Article ID | Journal | Published Year | Pages | File Type |
---|---|---|---|---|
71238 | Journal of Molecular Catalysis B: Enzymatic | 2006 | 8 Pages |
Glu-69 belongs to a proposed active-site consensus motif His62-X-His64-X4-Glu69 (where X is any amino acid) that acetylacetone dioxygenase Dke1 from Acinetobacter johnsonii shares with structurally related non-heme metal enzymes of the cupin protein superfamily. We report functional consequences of the site-directed replacement Glu-69 → Gln based on a detailed biochemical and kinetic characterization of the purified Dke1 mutant. Perturbations of the free energy profile of the wild-type caused by the mutation were surprisingly small, with key points of the reaction pathway such as β-diketone substrate binding, the rate-limiting reduction of dioxygen, and CC bond cleavage essentially left unaltered.

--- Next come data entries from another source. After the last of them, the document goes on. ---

Lemma claims_session s i p q : job i = p -> (forall id, p <> JExec id) -> (forall id, p <> JFollow id) ->
  claim_of i q = claim_of i (requests s i).
Proof. unfold claim_of. intros -> He Hf. destruct p; try done; [by destruct (He id)|by destruct (Hf id)]. Qed.

Lemma claims_inv_next s s' : step s s' -> claims_inv s -> claims_inv s'.
Proof.
  intros Hstep Hinv. destruct Hstep.
  all: try (by apply (claims_frame s)).
  all: try (apply claims_finish; [by apply claim_none|done]).
  all: try (apply (claims_moved s); try done; eapply claims_session; [eassumption|done..]).
  all: try (unfold session_opened, terminate_session, wait_start, wait_done, close_start, close_done, forget, stop_exec,
    cancel_stream, cancel_token; cbv zeta; repeat case_match;
    (apply (claims_moved s); [done..| |done]); eapply claims_session; [eassumption|done..]).
  - by apply claims_receive.
  - by apply claims_register.
  - apply claims_open_start; [|done]. destruct H as [?|[? [(k & id & Hj)|(id & Hj)]]]; [by left|right..]; split; congruence.
  - by apply claims_open_done.
  - apply claims_move; [|done]. unfold claim_of. rewrite H. by destruct (job i).
  - apply claims_move; [|by apply (claims_frame s)]. unfold claim_of. cbn. rewrite H. by destruct (job i).
  - split; cbn; [|by right|by split]. intros c id i. by destruct c.
  - apply (claims_frame s); try done. cbn. by rewrite H.
  - destruct left; apply (claims_frame s); try done; cbn; rewrite H; by destruct k.
  - unfold abort_request, reply, finish_work.
    apply claims_move; [by cbn; rewrite Nat.eqb_refl, !claim_none|].
    eapply claims_frame; [..|apply (claims_finish (if connecting (requests s i) then set_open s (open_free s + 1) else s) i Replying)]; try done.
    + by apply claim_none.
    + by destruct (connecting _); [apply (claims_frame s)|].
Qed.
(** ** What a request asks for *)

(** Whose session a registry entry, or a request that holds one, is. *)
Record sessions_jobs (s : State) : Prop := {
  sj_entry k id i : sessions s k !! id = Some i -> job i = JOpen k id;
  sj_waiting i p : requests s i = WaitingOn p -> exists id, job p = JOpen Stdio id /\ (job i = JTerminate id \/ job i = JWait id);
  sj_closing i p : requests s i = ClosingOf p -> exists id, job p = JOpen Pty id /\ job i = JClose id;
}.

Lemma jobs_frame s s' : (forall k id i, sessions s' k !! id = Some i -> sessions s k !! id = Some i \/ job i = JOpen k id) ->
  (forall i p, requests s' i = WaitingOn p -> requests s i = WaitingOn p \/
     exists id, job p = JOpen Stdio id /\ (job i = JTerminate id \/ job i = JWait id)) ->
  (forall i p, requests s' i = ClosingOf p -> requests s i = ClosingOf p \/ exists id, job p = JOpen Pty id /\ job i = JClose id) ->
  sessions_jobs s -> sessions_jobs s'.
Proof. intros He Hw Hc []. split; naive_solver. Qed.
Lemma fence_inv_pstep s s' : pstep s s' -> fence_inv s -> fence_inv s'.
Proof.
  intros Hstep Hinv.
  assert (Hopen : forall d, lock s = Some d -> dropping (stage d) = false -> closing s = false).
  { intros d Hl Hd. destruct (fi_drop s Hinv d Hl) as [-> _]. done. }
  destruct Hstep.
  - by apply fence_inv_spawn.
  - apply fence_inv_signal; [by apply closing_gone|done].
  - apply fence_inv_begin; [done|done|]. destruct Hinv. by split.
  - unfold start. destruct (accepting_work s); [done|]. by apply fence_inv_begin.
  - eapply fence_inv_kill_next; [done..| |done]. apply (Hopen d); [done|by rewrite H0].
  - eapply fence_inv_observe; [done..| |done]. apply (Hopen d); [done|by rewrite H0].
  - eapply fence_inv_take; [done..| |done]. apply (Hopen d); [done|by rewrite H0].
  - eapply fence_inv_reaped; [done..| |done|done|done]. apply (Hopen d); [done|by rewrite H0].
  - eapply fence_inv_restore; [done..| |done]. apply (Hopen d); [done|by rewrite H0].
  - eapply fence_inv_await; [done..| |done]. apply (Hopen d); [done|by rewrite H0].
  - eapply fence_inv_await_next; [done..| |done]. apply (Hopen d); [done|by rewrite H0].
  - eapply fence_inv_done; [done..| |done]. apply (Hopen d); [done|by rewrite H0].
  - by apply fence_inv_unlock.
  - by apply fence_inv_drop.
  - by apply fence_inv_drop_next.
  - unfold drop_done. destruct (fi_drop s Hinv d H) as [Hc _]. rewrite H0 in Hc. cbn in Hc.
    apply (fence_inv_closing (set_lock s None)); auto. by apply fence_inv_unlock.
Qed.

Lemma fence_inv_reach running t b s : table_ok t b -> rtc step (groups_new running t b) s -> fence_inv s.
Proof.
  intros Ht Hs. pose proof (fence_inv_start running t b Ht) as Hinv. revert Hinv. induction Hs as [|s1 s2 s3 [Hs|Hs] _ IH]; [done|..].
  - intros Hinv. apply IH. by eapply fence_inv_pstep.
  - intros Hinv. apply IH. by eapply fence_inv_kstep.
Qed.

(** ** A drain that nothing hinders *)

Definition quiet (s : State) (gs : list Z) : Prop := forall g, g ∈ gs -> group_is_live (table s) g = false.

Definition identity (g : PinnedGroup) : Z * nat := (pgid g, sentinel g).
(** What the program's own steps of a drain leave alone. *)
Record drains (s s' : State) : Prop := {
  dr_births : births s' = births s;
  dr_generation : generation s' = generation s;
  dr_closing : closing s' = closing s;
  dr_accepting : accepting_work s' = accepting_work s;
  dr_ids i : identity <$> groups s' !! i = identity <$> groups s !! i;
  dr_quiet g : group_is_live (table s) g = false -> group_is_live (table s') g = false;
}.

#[export] Instance drains_refl : Reflexive drains.
Proof. by split. Qed.
#[export] Instance drains_trans : Transitive drains.
Proof.
  intros s1 s2 s3 [] []. split; try congruence. auto.
Qed.

Lemma dr_back s s' i g : drains s s' -> groups s' !! i = Some g -> exists g0, groups s !! i = Some g0 /\ pgid g = pgid g0.
Proof.
  intros Hd Hg. pose proof (dr_ids _ _ Hd i) as Hi. rewrite Hg in Hi. destruct (groups s !! i) as [g0|]; [|done].
  injection Hi as Hp _. by exists g0.
Qed.

Lemma live_mono t t' g : (forall pid p, t' !! pid = Some p -> pgrp p = g -> zombie p = false ->
    exists q p0, t !! q = Some p0 /\ pgrp p0 = g /\ zombie p0 = false) ->
  group_is_live t g = false -> group_is_live t' g = false.
Proof.
  intros Hm Hl. apply not_true_iff_false. intros (pid & p & Hp & Hg & Hz)%live_spec. apply not_true_iff_false in Hl. apply Hl.
  apply live_spec. eauto.
Qed.

Lemma killpg_quiet t g h : group_is_live t h = false -> group_is_live (killpg t g SIGKILL) h = false.
Proof.
  apply live_mono. intros pid p (p0 & Hp & (_ & Hg & _) & Hz & _)%killpg_lookup <- Hzp. exists pid, p0. split_and!; auto.
Qed.

Lemma killpg_kills t g : group_is_live (killpg t g SIGKILL) g = false.
Proof.
  apply not_true_iff_false. intros (pid & p & Hp & Hg & Hz)%live_spec.
  apply killpg_lookup in Hp as (p0 & _ & _ & _ & Hk). rewrite Hk in Hz; done.
Qed.

Lemma same_drains s l : drains s (set_lock s l).
Proof. by split. Qed.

Release of Fe2+ from the mutant active site occurred at twice the wild-type rate, and the thermal stability of β-sheet secondary structure in Fe2+-depleted apo-proteins was lower in the mutant. The substitution Glu-69 → Gln is thus remarkably silent regarding Dke1 function. These results do not support a unified catalytic or metal-coordinating role of Glu-69 (and its positional homologues) in O2-dependent cupin-fold enzymes.